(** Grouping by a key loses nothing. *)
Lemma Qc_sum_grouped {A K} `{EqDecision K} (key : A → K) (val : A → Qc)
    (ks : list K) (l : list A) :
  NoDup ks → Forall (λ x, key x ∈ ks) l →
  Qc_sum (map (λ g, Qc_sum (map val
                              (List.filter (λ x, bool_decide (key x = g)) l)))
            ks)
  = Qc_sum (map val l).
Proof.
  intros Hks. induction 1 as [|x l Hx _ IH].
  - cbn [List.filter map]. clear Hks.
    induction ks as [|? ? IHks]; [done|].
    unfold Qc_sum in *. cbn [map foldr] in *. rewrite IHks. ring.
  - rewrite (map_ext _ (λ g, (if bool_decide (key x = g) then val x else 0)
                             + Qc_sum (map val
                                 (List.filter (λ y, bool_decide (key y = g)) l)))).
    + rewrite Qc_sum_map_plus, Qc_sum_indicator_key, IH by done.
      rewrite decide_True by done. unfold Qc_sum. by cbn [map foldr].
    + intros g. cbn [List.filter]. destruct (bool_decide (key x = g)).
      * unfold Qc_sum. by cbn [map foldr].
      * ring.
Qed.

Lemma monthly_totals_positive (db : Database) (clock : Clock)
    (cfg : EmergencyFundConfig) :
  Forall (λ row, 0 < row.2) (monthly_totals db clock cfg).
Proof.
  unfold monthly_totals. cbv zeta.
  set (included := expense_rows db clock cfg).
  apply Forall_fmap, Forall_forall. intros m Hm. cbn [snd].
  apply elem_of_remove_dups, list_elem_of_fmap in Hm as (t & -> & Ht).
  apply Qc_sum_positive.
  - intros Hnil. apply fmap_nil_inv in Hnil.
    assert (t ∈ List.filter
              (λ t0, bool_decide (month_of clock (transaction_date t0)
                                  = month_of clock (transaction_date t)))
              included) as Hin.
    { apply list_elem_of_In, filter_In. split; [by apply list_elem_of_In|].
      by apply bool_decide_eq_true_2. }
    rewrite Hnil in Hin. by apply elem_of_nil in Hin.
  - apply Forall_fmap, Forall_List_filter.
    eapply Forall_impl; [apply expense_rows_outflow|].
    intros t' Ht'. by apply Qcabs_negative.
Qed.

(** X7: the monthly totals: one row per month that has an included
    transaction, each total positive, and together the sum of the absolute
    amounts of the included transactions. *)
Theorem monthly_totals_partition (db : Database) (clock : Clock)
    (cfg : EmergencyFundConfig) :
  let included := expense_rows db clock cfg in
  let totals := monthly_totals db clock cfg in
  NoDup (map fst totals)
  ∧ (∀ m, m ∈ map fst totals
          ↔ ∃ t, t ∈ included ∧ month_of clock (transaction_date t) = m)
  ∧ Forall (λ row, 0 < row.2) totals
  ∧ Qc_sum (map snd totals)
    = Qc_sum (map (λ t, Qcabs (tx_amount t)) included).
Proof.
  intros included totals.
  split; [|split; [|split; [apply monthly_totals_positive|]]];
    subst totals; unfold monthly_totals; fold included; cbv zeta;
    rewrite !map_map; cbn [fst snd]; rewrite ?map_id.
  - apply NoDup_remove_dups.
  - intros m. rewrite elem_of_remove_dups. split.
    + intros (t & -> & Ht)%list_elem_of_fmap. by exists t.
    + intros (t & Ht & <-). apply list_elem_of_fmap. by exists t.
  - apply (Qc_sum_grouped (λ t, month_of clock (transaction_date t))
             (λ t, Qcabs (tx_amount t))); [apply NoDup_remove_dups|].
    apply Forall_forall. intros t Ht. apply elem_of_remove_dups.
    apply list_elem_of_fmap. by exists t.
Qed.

────────────────────

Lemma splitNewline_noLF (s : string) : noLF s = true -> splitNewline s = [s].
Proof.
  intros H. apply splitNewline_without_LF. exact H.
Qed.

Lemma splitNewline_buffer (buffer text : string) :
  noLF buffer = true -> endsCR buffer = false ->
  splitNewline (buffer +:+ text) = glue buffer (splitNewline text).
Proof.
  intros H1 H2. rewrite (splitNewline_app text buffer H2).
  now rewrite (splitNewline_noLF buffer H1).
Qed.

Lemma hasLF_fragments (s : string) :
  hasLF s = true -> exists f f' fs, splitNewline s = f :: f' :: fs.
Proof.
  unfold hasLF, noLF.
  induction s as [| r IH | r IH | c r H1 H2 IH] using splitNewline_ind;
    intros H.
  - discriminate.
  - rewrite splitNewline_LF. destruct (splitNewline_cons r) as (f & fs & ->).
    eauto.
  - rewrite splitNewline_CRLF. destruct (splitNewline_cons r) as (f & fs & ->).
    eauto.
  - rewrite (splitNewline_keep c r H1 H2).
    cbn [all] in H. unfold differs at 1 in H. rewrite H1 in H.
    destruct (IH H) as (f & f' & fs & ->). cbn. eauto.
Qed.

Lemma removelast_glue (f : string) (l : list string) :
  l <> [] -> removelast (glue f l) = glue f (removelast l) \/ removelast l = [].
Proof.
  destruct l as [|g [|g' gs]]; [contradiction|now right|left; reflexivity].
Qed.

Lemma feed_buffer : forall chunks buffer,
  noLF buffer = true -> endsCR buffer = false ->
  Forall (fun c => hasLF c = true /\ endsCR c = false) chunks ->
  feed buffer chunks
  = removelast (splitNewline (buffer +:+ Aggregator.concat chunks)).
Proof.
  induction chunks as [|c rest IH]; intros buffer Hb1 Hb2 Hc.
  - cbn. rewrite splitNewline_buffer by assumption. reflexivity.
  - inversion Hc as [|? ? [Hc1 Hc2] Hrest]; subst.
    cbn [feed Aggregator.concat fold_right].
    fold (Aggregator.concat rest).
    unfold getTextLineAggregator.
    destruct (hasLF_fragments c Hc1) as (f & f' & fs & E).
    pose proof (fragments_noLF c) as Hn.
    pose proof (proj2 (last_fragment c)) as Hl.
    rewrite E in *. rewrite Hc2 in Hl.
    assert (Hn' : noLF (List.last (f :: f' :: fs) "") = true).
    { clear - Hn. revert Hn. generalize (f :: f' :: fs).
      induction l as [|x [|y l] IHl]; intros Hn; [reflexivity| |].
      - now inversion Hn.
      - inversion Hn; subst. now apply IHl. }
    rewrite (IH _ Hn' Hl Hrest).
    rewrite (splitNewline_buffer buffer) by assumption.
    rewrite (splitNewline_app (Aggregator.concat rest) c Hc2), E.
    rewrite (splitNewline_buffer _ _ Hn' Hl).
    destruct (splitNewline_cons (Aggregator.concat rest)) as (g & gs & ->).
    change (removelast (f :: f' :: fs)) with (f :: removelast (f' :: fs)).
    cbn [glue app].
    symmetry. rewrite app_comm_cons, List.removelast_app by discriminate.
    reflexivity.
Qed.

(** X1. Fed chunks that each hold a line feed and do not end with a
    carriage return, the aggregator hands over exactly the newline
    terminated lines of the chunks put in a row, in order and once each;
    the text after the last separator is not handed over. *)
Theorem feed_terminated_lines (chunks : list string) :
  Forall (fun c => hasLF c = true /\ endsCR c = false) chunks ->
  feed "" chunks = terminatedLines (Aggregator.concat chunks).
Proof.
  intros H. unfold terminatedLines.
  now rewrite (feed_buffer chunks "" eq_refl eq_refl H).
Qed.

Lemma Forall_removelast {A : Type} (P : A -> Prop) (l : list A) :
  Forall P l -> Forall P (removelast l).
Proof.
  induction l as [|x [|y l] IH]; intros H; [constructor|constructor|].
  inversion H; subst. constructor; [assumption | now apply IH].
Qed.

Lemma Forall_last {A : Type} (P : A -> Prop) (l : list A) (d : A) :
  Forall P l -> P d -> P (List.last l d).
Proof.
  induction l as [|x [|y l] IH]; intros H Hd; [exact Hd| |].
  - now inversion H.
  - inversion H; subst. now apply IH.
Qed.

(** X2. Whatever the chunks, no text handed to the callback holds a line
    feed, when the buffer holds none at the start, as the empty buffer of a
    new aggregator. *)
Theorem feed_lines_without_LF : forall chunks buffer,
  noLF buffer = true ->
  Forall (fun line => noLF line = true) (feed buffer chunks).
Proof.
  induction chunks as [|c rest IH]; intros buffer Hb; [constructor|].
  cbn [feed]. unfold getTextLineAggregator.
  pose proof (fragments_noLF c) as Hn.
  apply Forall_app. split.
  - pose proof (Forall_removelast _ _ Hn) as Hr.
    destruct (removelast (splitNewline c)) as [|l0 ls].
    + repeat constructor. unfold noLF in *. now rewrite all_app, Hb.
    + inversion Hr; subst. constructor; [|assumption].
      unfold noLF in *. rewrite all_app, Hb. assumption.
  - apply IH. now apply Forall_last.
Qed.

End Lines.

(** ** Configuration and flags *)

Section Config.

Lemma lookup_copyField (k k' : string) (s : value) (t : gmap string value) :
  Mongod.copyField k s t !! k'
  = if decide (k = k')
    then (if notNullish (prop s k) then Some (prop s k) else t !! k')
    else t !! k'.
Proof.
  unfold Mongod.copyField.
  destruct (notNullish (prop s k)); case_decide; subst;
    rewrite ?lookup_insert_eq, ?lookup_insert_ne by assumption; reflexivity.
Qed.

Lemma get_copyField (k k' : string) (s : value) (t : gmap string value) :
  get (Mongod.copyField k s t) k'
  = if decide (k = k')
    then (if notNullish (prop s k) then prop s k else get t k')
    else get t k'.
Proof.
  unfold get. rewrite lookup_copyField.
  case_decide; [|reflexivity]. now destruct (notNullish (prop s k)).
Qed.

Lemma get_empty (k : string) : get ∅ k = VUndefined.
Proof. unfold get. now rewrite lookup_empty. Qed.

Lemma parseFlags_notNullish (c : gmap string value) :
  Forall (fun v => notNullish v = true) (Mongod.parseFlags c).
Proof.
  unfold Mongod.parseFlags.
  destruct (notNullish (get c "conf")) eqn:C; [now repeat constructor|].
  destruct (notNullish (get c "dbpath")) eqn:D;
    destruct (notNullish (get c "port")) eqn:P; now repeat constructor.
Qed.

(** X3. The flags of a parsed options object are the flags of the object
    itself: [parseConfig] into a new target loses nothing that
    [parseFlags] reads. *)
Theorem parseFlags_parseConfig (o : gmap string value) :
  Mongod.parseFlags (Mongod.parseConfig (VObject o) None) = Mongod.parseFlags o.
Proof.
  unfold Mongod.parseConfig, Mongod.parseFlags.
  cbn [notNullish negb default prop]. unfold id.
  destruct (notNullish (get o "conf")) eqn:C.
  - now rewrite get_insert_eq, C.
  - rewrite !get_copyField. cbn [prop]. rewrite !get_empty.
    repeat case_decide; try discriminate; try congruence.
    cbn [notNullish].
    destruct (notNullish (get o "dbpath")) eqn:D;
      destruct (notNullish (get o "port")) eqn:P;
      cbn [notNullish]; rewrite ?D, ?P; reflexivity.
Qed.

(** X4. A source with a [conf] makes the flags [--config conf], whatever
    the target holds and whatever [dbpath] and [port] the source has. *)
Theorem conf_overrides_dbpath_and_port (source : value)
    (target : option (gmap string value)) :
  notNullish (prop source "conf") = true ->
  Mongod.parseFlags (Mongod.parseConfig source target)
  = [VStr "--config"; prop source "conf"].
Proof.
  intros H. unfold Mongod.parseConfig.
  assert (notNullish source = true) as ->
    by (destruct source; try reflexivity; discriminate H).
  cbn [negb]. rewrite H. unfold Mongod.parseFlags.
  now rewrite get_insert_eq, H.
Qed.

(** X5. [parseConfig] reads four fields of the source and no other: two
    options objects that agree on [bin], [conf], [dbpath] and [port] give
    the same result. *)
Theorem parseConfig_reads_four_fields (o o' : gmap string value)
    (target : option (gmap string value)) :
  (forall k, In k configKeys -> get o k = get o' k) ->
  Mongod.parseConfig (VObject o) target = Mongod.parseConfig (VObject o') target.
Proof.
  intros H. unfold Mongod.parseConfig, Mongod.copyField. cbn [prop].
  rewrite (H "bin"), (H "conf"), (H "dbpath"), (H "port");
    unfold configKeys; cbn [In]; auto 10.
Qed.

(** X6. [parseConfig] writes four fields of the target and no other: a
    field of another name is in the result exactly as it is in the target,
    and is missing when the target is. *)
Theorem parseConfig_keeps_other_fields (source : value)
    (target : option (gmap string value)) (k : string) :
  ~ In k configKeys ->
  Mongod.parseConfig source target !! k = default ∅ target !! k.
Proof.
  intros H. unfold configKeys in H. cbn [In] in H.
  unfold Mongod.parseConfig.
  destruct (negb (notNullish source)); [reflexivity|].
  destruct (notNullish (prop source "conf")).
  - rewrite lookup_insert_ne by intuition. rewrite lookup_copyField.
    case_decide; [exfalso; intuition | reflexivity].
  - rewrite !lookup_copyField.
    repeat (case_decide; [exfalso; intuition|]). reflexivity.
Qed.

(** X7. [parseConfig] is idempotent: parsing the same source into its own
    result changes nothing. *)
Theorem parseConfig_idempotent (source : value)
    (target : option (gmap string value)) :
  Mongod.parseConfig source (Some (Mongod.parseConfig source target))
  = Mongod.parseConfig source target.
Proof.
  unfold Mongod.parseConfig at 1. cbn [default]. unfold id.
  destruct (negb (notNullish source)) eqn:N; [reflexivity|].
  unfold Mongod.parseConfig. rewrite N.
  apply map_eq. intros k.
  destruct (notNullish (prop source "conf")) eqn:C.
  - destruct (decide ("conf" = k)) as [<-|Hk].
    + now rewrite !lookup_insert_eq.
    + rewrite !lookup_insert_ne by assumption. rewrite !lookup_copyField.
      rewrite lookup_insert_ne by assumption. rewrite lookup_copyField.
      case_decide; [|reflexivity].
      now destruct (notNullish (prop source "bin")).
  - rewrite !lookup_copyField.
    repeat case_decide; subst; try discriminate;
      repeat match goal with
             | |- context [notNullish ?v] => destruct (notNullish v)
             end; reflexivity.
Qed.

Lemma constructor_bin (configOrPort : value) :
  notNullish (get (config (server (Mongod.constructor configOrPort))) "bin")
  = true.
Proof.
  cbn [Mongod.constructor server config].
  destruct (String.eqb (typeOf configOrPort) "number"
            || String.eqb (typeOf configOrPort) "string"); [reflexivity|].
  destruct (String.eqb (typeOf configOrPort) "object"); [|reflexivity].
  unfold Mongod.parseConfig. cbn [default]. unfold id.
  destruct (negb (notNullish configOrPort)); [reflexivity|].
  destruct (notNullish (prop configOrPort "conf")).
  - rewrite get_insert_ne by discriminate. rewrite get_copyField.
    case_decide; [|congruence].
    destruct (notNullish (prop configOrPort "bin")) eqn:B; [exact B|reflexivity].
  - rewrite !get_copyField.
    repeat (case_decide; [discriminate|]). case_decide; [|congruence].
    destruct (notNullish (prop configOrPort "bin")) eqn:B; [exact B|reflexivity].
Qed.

────────────────────

* HOW TO COMPLETE THIS TASK
Take every line above carrying "repeat" and return it.

* WRITTEN ANSWER
    + repeat constructor. unfold noLF in *. now rewrite all_app, Hb.
  destruct (notNullish (get c "conf")) eqn:C; [now repeat constructor|].
    destruct (notNullish (get c "port")) eqn:P; now repeat constructor.
    repeat case_decide; try discriminate; try congruence.
    repeat (case_decide; [exfalso; intuition|]). reflexivity.
    repeat case_decide; subst; try discriminate;
      repeat match goal with
    repeat (case_decide; [discriminate|]). case_decide; [|congruence].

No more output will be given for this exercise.